Stored data:
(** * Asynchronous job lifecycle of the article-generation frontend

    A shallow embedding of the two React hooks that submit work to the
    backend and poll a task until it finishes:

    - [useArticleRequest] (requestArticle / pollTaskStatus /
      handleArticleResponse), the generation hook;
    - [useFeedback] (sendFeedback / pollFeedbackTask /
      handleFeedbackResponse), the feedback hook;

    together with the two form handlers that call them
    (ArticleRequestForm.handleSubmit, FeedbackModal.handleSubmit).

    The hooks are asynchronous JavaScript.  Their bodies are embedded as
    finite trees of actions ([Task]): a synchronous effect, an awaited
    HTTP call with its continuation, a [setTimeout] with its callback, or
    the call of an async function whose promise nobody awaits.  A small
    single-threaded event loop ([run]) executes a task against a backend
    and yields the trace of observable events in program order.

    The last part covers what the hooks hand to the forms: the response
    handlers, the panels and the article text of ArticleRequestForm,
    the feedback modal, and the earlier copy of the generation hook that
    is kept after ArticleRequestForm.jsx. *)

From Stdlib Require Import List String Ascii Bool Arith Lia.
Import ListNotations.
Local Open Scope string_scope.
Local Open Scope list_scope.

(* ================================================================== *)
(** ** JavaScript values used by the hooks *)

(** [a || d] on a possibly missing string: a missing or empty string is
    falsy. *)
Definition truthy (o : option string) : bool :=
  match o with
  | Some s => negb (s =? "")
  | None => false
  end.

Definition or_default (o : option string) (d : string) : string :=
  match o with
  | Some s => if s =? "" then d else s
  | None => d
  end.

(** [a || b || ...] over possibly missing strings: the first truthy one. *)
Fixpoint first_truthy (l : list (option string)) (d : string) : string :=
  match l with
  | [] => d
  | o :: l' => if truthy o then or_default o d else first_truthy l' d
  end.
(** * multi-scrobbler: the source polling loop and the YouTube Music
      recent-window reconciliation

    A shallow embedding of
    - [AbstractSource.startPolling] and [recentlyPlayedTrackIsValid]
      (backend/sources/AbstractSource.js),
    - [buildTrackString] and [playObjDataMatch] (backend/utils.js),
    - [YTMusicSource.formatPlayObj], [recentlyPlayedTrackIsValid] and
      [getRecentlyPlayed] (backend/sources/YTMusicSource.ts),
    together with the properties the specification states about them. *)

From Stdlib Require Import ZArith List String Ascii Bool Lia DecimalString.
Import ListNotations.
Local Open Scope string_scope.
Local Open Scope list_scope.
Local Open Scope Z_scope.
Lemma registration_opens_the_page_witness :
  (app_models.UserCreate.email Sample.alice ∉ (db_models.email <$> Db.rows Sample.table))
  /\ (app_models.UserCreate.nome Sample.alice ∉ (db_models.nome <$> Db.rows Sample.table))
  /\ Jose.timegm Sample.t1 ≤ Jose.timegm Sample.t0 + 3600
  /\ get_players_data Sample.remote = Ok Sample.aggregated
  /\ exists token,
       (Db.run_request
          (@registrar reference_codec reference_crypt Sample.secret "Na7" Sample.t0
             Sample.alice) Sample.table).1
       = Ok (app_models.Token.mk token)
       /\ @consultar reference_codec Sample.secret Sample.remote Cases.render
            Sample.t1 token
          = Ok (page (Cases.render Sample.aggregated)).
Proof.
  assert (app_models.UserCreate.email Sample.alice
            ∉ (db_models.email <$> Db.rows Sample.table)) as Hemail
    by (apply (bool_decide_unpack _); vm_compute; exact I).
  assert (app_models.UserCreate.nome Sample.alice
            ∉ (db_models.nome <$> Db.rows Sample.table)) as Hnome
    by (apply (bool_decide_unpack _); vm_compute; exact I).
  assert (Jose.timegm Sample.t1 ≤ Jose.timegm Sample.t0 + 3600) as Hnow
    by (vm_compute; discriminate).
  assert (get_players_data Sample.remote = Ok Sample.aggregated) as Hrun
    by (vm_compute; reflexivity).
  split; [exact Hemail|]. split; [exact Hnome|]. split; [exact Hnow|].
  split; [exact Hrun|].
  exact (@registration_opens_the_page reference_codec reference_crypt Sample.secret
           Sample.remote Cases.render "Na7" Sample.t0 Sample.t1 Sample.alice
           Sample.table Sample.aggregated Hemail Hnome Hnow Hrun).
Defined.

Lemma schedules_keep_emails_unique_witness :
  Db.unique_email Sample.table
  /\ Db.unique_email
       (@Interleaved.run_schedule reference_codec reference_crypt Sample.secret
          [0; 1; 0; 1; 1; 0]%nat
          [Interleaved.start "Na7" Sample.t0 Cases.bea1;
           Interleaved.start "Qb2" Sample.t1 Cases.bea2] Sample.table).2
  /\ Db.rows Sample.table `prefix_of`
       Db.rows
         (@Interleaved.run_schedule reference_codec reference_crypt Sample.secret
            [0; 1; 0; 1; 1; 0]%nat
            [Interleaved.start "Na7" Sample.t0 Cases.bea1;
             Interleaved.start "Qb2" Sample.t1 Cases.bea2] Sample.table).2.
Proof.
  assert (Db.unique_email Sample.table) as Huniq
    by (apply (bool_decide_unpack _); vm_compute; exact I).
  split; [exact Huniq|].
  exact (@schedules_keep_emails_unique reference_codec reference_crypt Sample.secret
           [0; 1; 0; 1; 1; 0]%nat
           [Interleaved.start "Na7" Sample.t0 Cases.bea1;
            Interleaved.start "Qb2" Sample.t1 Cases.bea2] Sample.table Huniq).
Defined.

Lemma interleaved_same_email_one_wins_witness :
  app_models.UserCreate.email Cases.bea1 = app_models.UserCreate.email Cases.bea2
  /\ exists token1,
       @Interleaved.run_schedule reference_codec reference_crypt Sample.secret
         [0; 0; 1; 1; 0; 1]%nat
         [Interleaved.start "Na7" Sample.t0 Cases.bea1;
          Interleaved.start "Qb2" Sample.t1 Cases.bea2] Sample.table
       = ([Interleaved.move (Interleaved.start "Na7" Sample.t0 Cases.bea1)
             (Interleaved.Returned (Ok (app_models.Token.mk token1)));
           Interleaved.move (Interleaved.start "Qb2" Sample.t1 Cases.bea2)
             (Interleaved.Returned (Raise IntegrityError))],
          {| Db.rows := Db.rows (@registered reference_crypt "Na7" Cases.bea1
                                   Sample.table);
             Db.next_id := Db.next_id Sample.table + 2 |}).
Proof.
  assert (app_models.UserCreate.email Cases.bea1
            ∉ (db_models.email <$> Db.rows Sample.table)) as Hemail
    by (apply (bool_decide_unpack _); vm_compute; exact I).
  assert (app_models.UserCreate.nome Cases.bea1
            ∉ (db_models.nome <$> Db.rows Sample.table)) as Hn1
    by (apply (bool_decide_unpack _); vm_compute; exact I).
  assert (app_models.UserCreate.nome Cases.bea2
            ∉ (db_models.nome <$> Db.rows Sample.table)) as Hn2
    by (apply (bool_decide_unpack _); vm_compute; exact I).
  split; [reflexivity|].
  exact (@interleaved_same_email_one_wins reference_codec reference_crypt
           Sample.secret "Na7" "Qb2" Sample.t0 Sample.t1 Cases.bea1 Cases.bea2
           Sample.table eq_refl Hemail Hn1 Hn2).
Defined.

• **What you have to do**:
In the answer, every line above should be retyped exactly.

• **Exercise response**:
(** * Asynchronous job lifecycle of the article-generation frontend

    A shallow embedding of the two React hooks that submit work to the
    backend and poll a task until it finishes:

    - [useArticleRequest] (requestArticle / pollTaskStatus /
      handleArticleResponse), the generation hook;
    - [useFeedback] (sendFeedback / pollFeedbackTask /
      handleFeedbackResponse), the feedback hook;

    together with the two form handlers that call them
    (ArticleRequestForm.handleSubmit, FeedbackModal.handleSubmit).

    The hooks are asynchronous JavaScript.  Their bodies are embedded as
    finite trees of actions ([Task]): a synchronous effect, an awaited
    HTTP call with its continuation, a [setTimeout] with its callback, or
    the call of an async function whose promise nobody awaits.  A small
    single-threaded event loop ([run]) executes a task against a backend
    and yields the trace of observable events in program order.

    The last part covers what the hooks hand to the forms: the response
    handlers, the panels and the article text of ArticleRequestForm,
    the feedback modal, and the earlier copy of the generation hook that
    is kept after ArticleRequestForm.jsx. *)

From Stdlib Require Import List String Ascii Bool Arith Lia.
Import ListNotations.
Local Open Scope string_scope.
Local Open Scope list_scope.

(* ================================================================== *)
(** ** JavaScript values used by the hooks *)

(** [a || d] on a possibly missing string: a missing or empty string is
    falsy. *)
Definition truthy (o : option string) : bool :=
  match o with
  | Some s => negb (s =? "")
  | None => false
  end.

Definition or_default (o : option string) (d : string) : string :=
  match o with
  | Some s => if s =? "" then d else s
  | None => d
  end.

(** [a || b || ...] over possibly missing strings: the first truthy one. *)
Fixpoint first_truthy (l : list (option string)) (d : string) : string :=
  match l with
  | [] => d
  | o :: l' => if truthy o then or_default o d else first_truthy l' d
  end.
(** * multi-scrobbler: the source polling loop and the YouTube Music
      recent-window reconciliation

    A shallow embedding of
    - [AbstractSource.startPolling] and [recentlyPlayedTrackIsValid]
      (backend/sources/AbstractSource.js),
    - [buildTrackString] and [playObjDataMatch] (backend/utils.js),
    - [YTMusicSource.formatPlayObj], [recentlyPlayedTrackIsValid] and
      [getRecentlyPlayed] (backend/sources/YTMusicSource.ts),
    together with the properties the specification states about them. *)

From Stdlib Require Import ZArith List String Ascii Bool Lia DecimalString.
Import ListNotations.
Local Open Scope string_scope.
Local Open Scope list_scope.
Local Open Scope Z_scope.
Lemma registration_opens_the_page_witness :
  (app_models.UserCreate.email Sample.alice ∉ (db_models.email <$> Db.rows Sample.table))
  /\ (app_models.UserCreate.nome Sample.alice ∉ (db_models.nome <$> Db.rows Sample.table))
  /\ Jose.timegm Sample.t1 ≤ Jose.timegm Sample.t0 + 3600
  /\ get_players_data Sample.remote = Ok Sample.aggregated
  /\ exists token,
       (Db.run_request
          (@registrar reference_codec reference_crypt Sample.secret "Na7" Sample.t0
             Sample.alice) Sample.table).1
       = Ok (app_models.Token.mk token)
       /\ @consultar reference_codec Sample.secret Sample.remote Cases.render
            Sample.t1 token
          = Ok (page (Cases.render Sample.aggregated)).
Proof.
  assert (app_models.UserCreate.email Sample.alice
            ∉ (db_models.email <$> Db.rows Sample.table)) as Hemail
    by (apply (bool_decide_unpack _); vm_compute; exact I).
  assert (app_models.UserCreate.nome Sample.alice
            ∉ (db_models.nome <$> Db.rows Sample.table)) as Hnome
    by (apply (bool_decide_unpack _); vm_compute; exact I).
  assert (Jose.timegm Sample.t1 ≤ Jose.timegm Sample.t0 + 3600) as Hnow
    by (vm_compute; discriminate).
  assert (get_players_data Sample.remote = Ok Sample.aggregated) as Hrun
    by (vm_compute; reflexivity).
  split; [exact Hemail|]. split; [exact Hnome|]. split; [exact Hnow|].
  split; [exact Hrun|].
  exact (@registration_opens_the_page reference_codec reference_crypt Sample.secret
           Sample.remote Cases.render "Na7" Sample.t0 Sample.t1 Sample.alice
           Sample.table Sample.aggregated Hemail Hnome Hnow Hrun).
Defined.

Lemma schedules_keep_emails_unique_witness :
  Db.unique_email Sample.table
  /\ Db.unique_email
       (@Interleaved.run_schedule reference_codec reference_crypt Sample.secret
          [0; 1; 0; 1; 1; 0]%nat
          [Interleaved.start "Na7" Sample.t0 Cases.bea1;
           Interleaved.start "Qb2" Sample.t1 Cases.bea2] Sample.table).2
  /\ Db.rows Sample.table `prefix_of`
       Db.rows
         (@Interleaved.run_schedule reference_codec reference_crypt Sample.secret
            [0; 1; 0; 1; 1; 0]%nat
            [Interleaved.start "Na7" Sample.t0 Cases.bea1;
             Interleaved.start "Qb2" Sample.t1 Cases.bea2] Sample.table).2.
Proof.
  assert (Db.unique_email Sample.table) as Huniq
    by (apply (bool_decide_unpack _); vm_compute; exact I).
  split; [exact Huniq|].
  exact (@schedules_keep_emails_unique reference_codec reference_crypt Sample.secret
           [0; 1; 0; 1; 1; 0]%nat
           [Interleaved.start "Na7" Sample.t0 Cases.bea1;
            Interleaved.start "Qb2" Sample.t1 Cases.bea2] Sample.table Huniq).
Defined.

Lemma interleaved_same_email_one_wins_witness :
  app_models.UserCreate.email Cases.bea1 = app_models.UserCreate.email Cases.bea2
  /\ exists token1,
       @Interleaved.run_schedule reference_codec reference_crypt Sample.secret
         [0; 0; 1; 1; 0; 1]%nat
         [Interleaved.start "Na7" Sample.t0 Cases.bea1;
          Interleaved.start "Qb2" Sample.t1 Cases.bea2] Sample.table
       = ([Interleaved.move (Interleaved.start "Na7" Sample.t0 Cases.bea1)
             (Interleaved.Returned (Ok (app_models.Token.mk token1)));
           Interleaved.move (Interleaved.start "Qb2" Sample.t1 Cases.bea2)
             (Interleaved.Returned (Raise IntegrityError))],
          {| Db.rows := Db.rows (@registered reference_crypt "Na7" Cases.bea1
                                   Sample.table);
             Db.next_id := Db.next_id Sample.table + 2 |}).
Proof.
  assert (app_models.UserCreate.email Cases.bea1
            ∉ (db_models.email <$> Db.rows Sample.table)) as Hemail
    by (apply (bool_decide_unpack _); vm_compute; exact I).
  assert (app_models.UserCreate.nome Cases.bea1
            ∉ (db_models.nome <$> Db.rows Sample.table)) as Hn1
    by (apply (bool_decide_unpack _); vm_compute; exact I).
  assert (app_models.UserCreate.nome Cases.bea2
            ∉ (db_models.nome <$> Db.rows Sample.table)) as Hn2
    by (apply (bool_decide_unpack _); vm_compute; exact I).
  split; [reflexivity|].
  exact (@interleaved_same_email_one_wins reference_codec reference_crypt
           Sample.secret "Na7" "Qb2" Sample.t0 Sample.t1 Cases.bea1 Cases.bea2
           Sample.table eq_refl Hemail Hn1 Hn2).
Defined.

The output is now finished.